| Task statement |
Beneath this instruction is a block of data; output from it exactly the lines that run from the one containing "Lemma u8_add_add c" through the one containing "revert Hrc1 Ha1", inclusive.

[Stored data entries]
================

(** ** lcd_sync *)

Lemma lcd_sync_loop_post fuel c s :
  post (lcd_sync_loop fuel c) s (fun _ s' => 2 <= u8 (refresh_count s' - c) < 256).
Proof.
  revert s. induction fuel as [|fuel IH]; intros s; [exact I|].
  cbn [lcd_sync_loop]. apply post_bind.
  apply post_intro. intros [] s1 _. apply post_bind. unfold post at 1, gets.
  destruct (Z.ltb_spec (u8 (refresh_count s1 - c)) 2) as [Hlt|Hge].
  - apply post_bind. apply post_intro. intros [] s2 _. apply IH.
  - apply post_ret. split; [exact Hge|]. unfold u8. apply Z.mod_pos_bound. lia.
Qed.

(** C1. When lcd_sync returns, the 8-bit Refresh Counter has advanced by
    at least 2 modulo 256 from its value at the call, in either controller
    mode (the handler run between two polls serves whichever mode was
    detected). *)
Theorem lcd_sync_advances s s' :
  lcd_sync s = Done tt s' ->
  2 <= u8 (refresh_count s' - refresh_count s) < 256.
Proof.
  intros E. unfold lcd_sync in E. unfold bind at 1, gets at 1 in E.
  exact (post_Done _ _ _ _ _ (lcd_sync_loop_post spin_limit (refresh_count s) s) E).
Qed.

Lemma u8_add_add c : u8 (u8 (u8 (c + 1) + 1) - c) = 2.
Proof.
  unfold u8. rewrite Zplus_mod_idemp_l, Zminus_mod_idemp_l.
  replace (c + 1 + 1 - c) with 2 by lia. reflexivity.
Qed.

Lemma u8_add_sub c : u8 (u8 (c + 1) - c) = 1.
Proof.
  unfold u8. rewrite Zminus_mod_idemp_l.
  replace (c + 1 - c) with 1 by lia. reflexivity.
Qed.

(** In character mode, with one DMA completion served before each poll,
    lcd_sync returns after two polls. *)
Lemma lcd_sync_character_mode_returns s :
  i2c_addr s <> OLED_ADDR ->
  irq_in (n_irq s) = 1%nat -> irq_in (S (n_irq s)) = 1%nat ->
  (2 <= spin_limit)%nat ->
  exists s', lcd_sync s = Done tt s' /\
             refresh_count s' = u8 (u8 (refresh_count s + 1) + 1).
Proof.
  intros Ha Hi0 Hi1 Hfuel. unfold lcd_sync. unfold bind at 1, gets at 1.
  destruct spin_limit as [|[|fuel]]; try lia.
  cbn [lcd_sync_loop]. unfold serve_irqs. exec. rewrite Hi0. cbn [repeat_]. exec.
  destruct (IRQ_dma1_ch4_tc_character_mode (set_n_irq (S (n_irq s)) s))
    as (s1 & E1 & Hrc1 & _ & _ & Ha1 & Hn1); [exact Ha|].
  revert E1. exec. intros ->. exec.
  revert Hrc1 Ha1 Hn1. exec. intros Hrc1 Ha1 Hn1.
  rewrite Hrc1, u8_add_sub. cbn [Z.ltb Z.compare Pos.compare Pos.compare_cont].
  exec. rewrite Hn1, Hi1. cbn [repeat_]. exec.
  match goal with |- context [IRQ_dma1_ch4_tc ?s2] =>
    destruct (IRQ_dma1_ch4_tc_character_mode s2) as (s3 & E3 & Hrc3 & _ & _ & _)
  end; [revert Ha1; exec; intros Ha1; rewrite Ha1; exact Ha|].
  revert E3. exec. intros ->. exec.
  revert Hrc3. exec. intros Hrc3. rewrite Hrc3, Hrc1, u8_add_add.
  cbn [Z.ltb Z.compare Pos.compare Pos.compare_cont].
  eexists. split; [reflexivity|]. exec. rewrite Hrc3, Hrc1. reflexivity.
Qed.

(** ** What initialization leaves alone *)

#[local] Instance log_extends_preorder P : PreOrder (log_extends P).
Proof.
  split.
  - intros s. exists []. split; [reflexivity|constructor].
  - intros a b c (n1 & E1 & F1) (n2 & E2 & F2). exists (n2 ++ n1).
    split; [now rewrite E2, E1, app_assoc|]. apply Forall_app. now split.
Qed.

#[local] Instance steady_with_preorder P : PreOrder (steady_with P).
Proof.
  split.
  - intros s. split; [reflexivity|]. split; [reflexivity|].
    split; [exact id|reflexivity].
  - intros a b c (T1 & A1 & D1 & L1) (T2 & A2 & D2 & L2).
    split; [congruence|]. split; [congruence|].
    split; [intros D; exact (D2 (D1 D))|etransitivity; eassumption].
Qed.

Lemma log_extends_mono (P Q : event -> Prop) s s' :
  (forall e, P e -> Q e) -> log_extends P s s' -> log_extends Q s s'.
Proof.
  intros HPQ (new & E & F). exists new. split; [exact E|].
  eapply Forall_impl; eassumption.
Qed.

Lemma log_extends_In P s s' e : log_extends P s s' -> In e (log s) -> In e (log s').
Proof. intros (new & -> & _) Hin. apply in_or_app. now right. Qed.

Lemma keeps_mono {A} (R R' : state -> state -> Prop) (m : M A) :
  (forall s s', R s s' -> R' s s') -> keeps R m -> keeps R' m.
Proof. intros HR Hm s. eapply post_mono; [apply Hm|]. intros a s'. apply HR. Qed.


Ltac log_leaf HP :=
  first [ exists []; split; [reflexivity|constructor]
        | eexists [_]; split;
          [reflexivity|constructor; [apply HP; reflexivity|constructor]] ].

Ltac steady_leaf HP :=
  unfold steady_with, dead_sticky; exec;
  split; [reflexivity|split; [reflexivity|
    split; [intros ?; first [assumption|reflexivity]|log_leaf HP]]].

Section Steady.
Context (P : event -> Prop).
Context (HP : forall e, detection_event e = false -> teardown_event e = false -> P e).

Local Ltac go := keeps_tac ltac:(steady_leaf HP).

Lemma steady_poll_cr1 : keeps (steady_with P) poll_cr1.
Proof. intros s. unfold post, poll_cr1. steady_leaf HP. Qed.
#[local] Hint Resolve steady_poll_cr1 : keeps.

Lemma steady_dma_start sz : keeps (steady_with P) (dma_start sz).
Proof. unfold dma_start. go. Qed.
#[local] Hint Resolve steady_dma_start : keeps.

Lemma steady_emit4 p v : keeps (steady_with P) (emit4 p v).
Proof. unfold emit4. go. Qed.
#[local] Hint Resolve steady_emit4 : keeps.

Lemma steady_emit8 p v sg : keeps (steady_with P) (emit8 p v sg).
Proof. unfold emit8. go. Qed.
#[local] Hint Resolve steady_emit8 : keeps.

Lemma steady_lcd_prep_buffer : keeps (steady_with P) lcd_prep_buffer.
Proof. unfold lcd_prep_buffer. go. Qed.
#[local] Hint Resolve steady_lcd_prep_buffer : keeps.

Lemma steady_i2c_wait_loop fuel t s_ : keeps (steady_with P) (i2c_wait_loop fuel t s_).
Proof. induction fuel; cbn [i2c_wait_loop]; go. Qed.
#[local] Hint Resolve steady_i2c_wait_loop : keeps.

Lemma steady_i2c_wait s_ : keeps (steady_with P) (i2c_wait s_).
Proof. unfold i2c_wait. go. Qed.
#[local] Hint Resolve steady_i2c_wait : keeps.

Lemma steady_i2c_start a : keeps (steady_with P) (i2c_start a).
Proof. unfold i2c_start. go. Qed.
#[local] Hint Resolve steady_i2c_start : keeps.

Lemma steady_i2c_cmd c : keeps (steady_with P) (i2c_cmd c).
Proof. unfold i2c_cmd. go. Qed.
#[local] Hint Resolve steady_i2c_cmd : keeps.

Lemma steady_write4 v : keeps (steady_with P) (write4 v).
Proof. unfold write4. go. Qed.
#[local] Hint Resolve steady_write4 : keeps.

Lemma steady_wait_stop_clear fuel : keeps (steady_with P) (wait_stop_clear fuel).
Proof. induction fuel; cbn [wait_stop_clear]; go. Qed.
#[local] Hint Resolve steady_wait_stop_clear : keeps.

Lemma steady_i2c_probe a : keeps (steady_with P) (i2c_probe a).
Proof. unfold i2c_probe. go. Qed.
#[local] Hint Resolve steady_i2c_probe : keeps.

Lemma steady_i2c_probe_range_loop fuel a e :
  keeps (steady_with P) (i2c_probe_range_loop fuel a e).
Proof. revert a. induction fuel; intros a; cbn [i2c_probe_range_loop]; go. Qed.
#[local] Hint Resolve steady_i2c_probe_range_loop : keeps.

Lemma steady_i2c_probe_range a e : keeps (steady_with P) (i2c_probe_range a e).
Proof. unfold i2c_probe_range. go. Qed.
#[local] Hint Resolve steady_i2c_probe_range : keeps.

Lemma steady_lcd_init_scan : keeps (steady_with P) lcd_init_scan.
Proof. unfold lcd_init_scan. go. Qed.
#[local] Hint Resolve steady_lcd_init_scan : keeps.

Lemma steady_oled_convert_text_row pc : keeps (steady_with P) (oled_convert_text_row pc).
Proof.
  unfold oled_convert_text_row, oled_convert_text_row_7x16, oled_convert_text_row_8x16.
  go.
Qed.
#[local] Hint Resolve steady_oled_convert_text_row : keeps.

Lemma steady_oled_start_i2c buf : keeps (steady_with P) (oled_start_i2c buf).
Proof. unfold oled_start_i2c. go. Qed.
#[local] Hint Resolve steady_oled_start_i2c : keeps.

Lemma steady_oled_wait_btf fuel : keeps (steady_with P) (oled_wait_btf fuel).
Proof. induction fuel; cbn [oled_wait_btf]; go. Qed.
#[local] Hint Resolve steady_oled_wait_btf : keeps.

Lemma steady_oled_prep_buffer : keeps (steady_with P) oled_prep_buffer.
Proof. unfold oled_prep_buffer. go. Qed.
#[local] Hint Resolve steady_oled_prep_buffer : keeps.

Lemma steady_oled_init : keeps (steady_with P) oled_init.
Proof. unfold oled_init. go. Qed.
#[local] Hint Resolve steady_oled_init : keeps.

Lemma steady_IRQ_dma1_ch4_tc : keeps (steady_with P) IRQ_dma1_ch4_tc.
Proof. unfold IRQ_dma1_ch4_tc. go. Qed.
#[local] Hint Resolve steady_IRQ_dma1_ch4_tc : keeps.

Lemma steady_serve_irqs : keeps (steady_with P) serve_irqs.
Proof. unfold serve_irqs. go. Qed.
#[local] Hint Resolve steady_serve_irqs : keeps.

Lemma steady_lcd_sync_loop fuel c : keeps (steady_with P) (lcd_sync_loop fuel c).
Proof. induction fuel; cbn [lcd_sync_loop]; go. Qed.
#[local] Hint Resolve steady_lcd_sync_loop : keeps.

Lemma steady_lcd_sync : keeps (steady_with P) lcd_sync.
Proof. unfold lcd_sync. go. Qed.
#[local] Hint Resolve steady_lcd_sync : keeps.

Lemma steady_lcd_init_unwedge : keeps (steady_with P) lcd_init_unwedge.
Proof. unfold lcd_init_unwedge. go. Qed.
#[local] Hint Resolve steady_lcd_init_unwedge : keeps.

Lemma steady_lcd_init_irqs : keeps (steady_with P) lcd_init_irqs.
Proof. unfold lcd_init_irqs. go. Qed.
#[local] Hint Resolve steady_lcd_init_irqs : keeps.

Lemma steady_lcd_init_fail_reinit : keeps (steady_with P) (lcd_init_fail true).
Proof. unfold lcd_init_fail. go. Qed.
#[local] Hint Resolve steady_lcd_init_fail_reinit : keeps.

Lemma steady_lcd_init_hd44780_reinit : keeps (steady_with P) (lcd_init_hd44780 true).
Proof. unfold lcd_init_hd44780. go. Qed.
#[local] Hint Resolve steady_lcd_init_hd44780_reinit : keeps.

Lemma steady_lcd_init_body_reinit : keeps (steady_with P) (lcd_init_body true).
Proof. unfold lcd_init_body. cbn [negb]. go. Qed.

Section Teardown.
Context (HT : forall e, teardown_event e = true -> P e).

Lemma steady_lcd_init_fail reinit : keeps (steady_with P) (lcd_init_fail reinit).
Proof.
  unfold lcd_init_fail.
  keeps_tac ltac:(first [steady_leaf HP | steady_leaf HT]).
Qed.
#[local] Hint Resolve steady_lcd_init_fail : keeps.

Lemma steady_lcd_init_hd44780 reinit : keeps (steady_with P) (lcd_init_hd44780 reinit).
Proof. unfold lcd_init_hd44780. go. Qed.

End Teardown.

End Steady.

(** ** Synchronous bus waits *)

Lemma post_bind_Done {A B} (m : M A) (k : A -> M B) s a s1 (Q : B -> state -> Prop) :
  m s = Done a s1 -> post (k a) s1 Q -> post (bind m k) s Q.
Proof. intros E. unfold post, bind. now rewrite E. Qed.

Ltac wp_prim := eapply post_bind_Done; [exec; reflexivity|].
Ltac wp_keeps L :=
  apply post_bind; eapply post_mono; [apply L|]; cbv beta; intros ? ? ?.

Lemma i2c_wait_loop_post fuel t m : forall s,
  post (i2c_wait_loop fuel t m) s (wait_outcome m t s).
Proof.
  induction fuel as [|fuel IH]; intros s; [exact I|].
  cbn [i2c_wait_loop]. wp_prim.
  destruct (Z.eqb_spec (Z.land (sr1_in (n_sr1 s)) m) m) as [Hm|Hm].
  { apply post_ret. left. split; [reflexivity|]. split; [|reflexivity].
    exists (n_sr1 s). repeat split; [lia|exact Hm]. }
  wp_prim.
  destruct (Z.eqb_spec (Z.land (sr1_in (S (n_sr1 s))) I2C_SR1_ERRORS) 0) as [He|He];
    cbn [negb].
  2:{ wp_prim. wp_prim. apply post_ret. right; left.
      split; [reflexivity|]. split; [|reflexivity].
      exists (n_sr1 s). exec. repeat split; [lia|exact He]. }
  wp_prim.
  destruct (Z.gtb_spec (stk_diff t (now_in (n_now s))) (stk_ms 10)) as [Ht|Ht].
  { wp_prim. apply post_ret. right; right.
    split; [reflexivity|]. split; [|reflexivity].
    exists (n_now s). exec. repeat split; lia. }
  eapply post_mono; [apply IH|]. cbv beta. intros ok s'.
  unfold wait_outcome, status_observed, error_reported, bound_exceeded. exec.
  intros [(-> & (k & E & Hk & Hm') & D)|[(-> & (k & E & Hk & He' & L) & D)|
          (-> & (k & E & Hk & Hb) & D)]].
  - left. split; [reflexivity|]. split; [|exact D]. exists k. repeat split; auto; lia.
  - right; left. split; [reflexivity|]. split; [|exact D].
    exists k. repeat split; auto; lia.
  - right; right. split; [reflexivity|]. split; [|exact D].
    exists k. repeat split; auto; lia.
Qed.

Lemma i2c_wait_post m s :
  post (i2c_wait m) s (wait_outcome (u8 m) (now_in (n_now s)) s).
Proof.
  unfold i2c_wait. wp_prim.
  eapply post_mono; [apply i2c_wait_loop_post|]. cbv beta. intros ok s'.
  unfold wait_outcome, status_observed, error_reported, bound_exceeded. exec.
  intros [(-> & (k & E & Hk & Hm') & D)|[(-> & (k & E & Hk & He' & L) & D)|
          (-> & (k & E & Hk & Hb) & D)]].
  - left. split; [reflexivity|]. split; [|exact D]. exists k. repeat split; auto.
  - right; left. split; [reflexivity|]. split; [|exact D].
    exists k. repeat split; auto.
  - right; right. split; [reflexivity|]. split; [|exact D].
    exists k. repeat split; auto; lia.
Qed.

Lemma i2c_wait_loop_total t m n : forall fuel s,
  clock_passes t (n_now s) n -> (n <= fuel)%nat ->
  exists ok s', i2c_wait_loop fuel t m s = Done ok s'.
Proof.
  induction n as [|n IH]; intros fuel s (k & Hk & Hp) Hf; [lia|].
  destruct fuel as [|fuel]; [lia|]. cbn [i2c_wait_loop]. exec.
  destruct (Z.land (sr1_in (n_sr1 s)) m =? m); [eauto|].
  destruct (Z.land (sr1_in (S (n_sr1 s))) I2C_SR1_ERRORS =? 0); cbn [negb]; [|eauto].
  destruct (Z.gtb_spec (stk_diff t (now_in (n_now s))) (stk_ms 10)) as [Ht|Ht];
    [eauto|].
  apply IH; [|lia]. exec.
  destruct k as [|k].
  - rewrite Nat.add_0_r in Hp. lia.
  - exists k. split; [lia|]. now replace (S (n_now s) + k)%nat with (n_now s + S k)%nat by lia.
Qed.

Lemma i2c_wait_total m s :
  clock_passes (now_in (n_now s)) (S (n_now s)) spin_limit ->
  exists ok s', i2c_wait m s = Done ok s'.
Proof.
  intros Hc. unfold i2c_wait. exec.
  apply (i2c_wait_loop_total _ _ spin_limit); [exact Hc|lia].
Qed.

(** ** The address scan *)

Lemma i2c_wait_ok m s :
  post (i2c_wait m) s (fun ok s' => ok = true -> i2c_dead s' = i2c_dead s).
Proof.
  eapply post_mono; [apply i2c_wait_post|]. cbv beta.
  intros ok s' [(_ & _ & D)|[(-> & _)|(-> & _)]]; [auto|discriminate..].
Qed.

Lemma i2c_start_ok a s :
  post (i2c_start a) s (fun ok s' => ok = true -> i2c_dead s' = i2c_dead s).
Proof.
  unfold i2c_start. wp_prim. wp_prim.
  apply post_bind. eapply post_mono; [apply i2c_wait_ok|]. cbv beta.
  intros [|] s1 D1; cbn [negb]; [|now apply post_ret].
  wp_prim. apply post_bind. eapply post_mono; [apply i2c_wait_ok|]. cbv beta.
  intros [|] s2 D2; cbn [negb]; [|now apply post_ret].
  wp_prim. apply post_ret. intros _.
  exact (eq_trans (D2 eq_refl) (D1 eq_refl)).
Qed.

================

| Output below |
Lemma u8_add_add c : u8 (u8 (u8 (c + 1) + 1) - c) = 2.
Proof.
  unfold u8. rewrite Zplus_mod_idemp_l, Zminus_mod_idemp_l.
  replace (c + 1 + 1 - c) with 2 by lia. reflexivity.
Qed.

Lemma u8_add_sub c : u8 (u8 (c + 1) - c) = 1.
Proof.
  unfold u8. rewrite Zminus_mod_idemp_l.
  replace (c + 1 - c) with 1 by lia. reflexivity.
Qed.

(** In character mode, with one DMA completion served before each poll,
    lcd_sync returns after two polls. *)
Lemma lcd_sync_character_mode_returns s :
  i2c_addr s <> OLED_ADDR ->
  irq_in (n_irq s) = 1%nat -> irq_in (S (n_irq s)) = 1%nat ->
  (2 <= spin_limit)%nat ->
  exists s', lcd_sync s = Done tt s' /\
             refresh_count s' = u8 (u8 (refresh_count s + 1) + 1).
Proof.
  intros Ha Hi0 Hi1 Hfuel. unfold lcd_sync. unfold bind at 1, gets at 1.
  destruct spin_limit as [|[|fuel]]; try lia.
  cbn [lcd_sync_loop]. unfold serve_irqs. exec. rewrite Hi0. cbn [repeat_]. exec.
  destruct (IRQ_dma1_ch4_tc_character_mode (set_n_irq (S (n_irq s)) s))
    as (s1 & E1 & Hrc1 & _ & _ & Ha1 & Hn1); [exact Ha|].
  revert E1. exec. intros ->. exec.
  revert Hrc1 Ha1 Hn1. exec. intros Hrc1 Ha1 Hn1.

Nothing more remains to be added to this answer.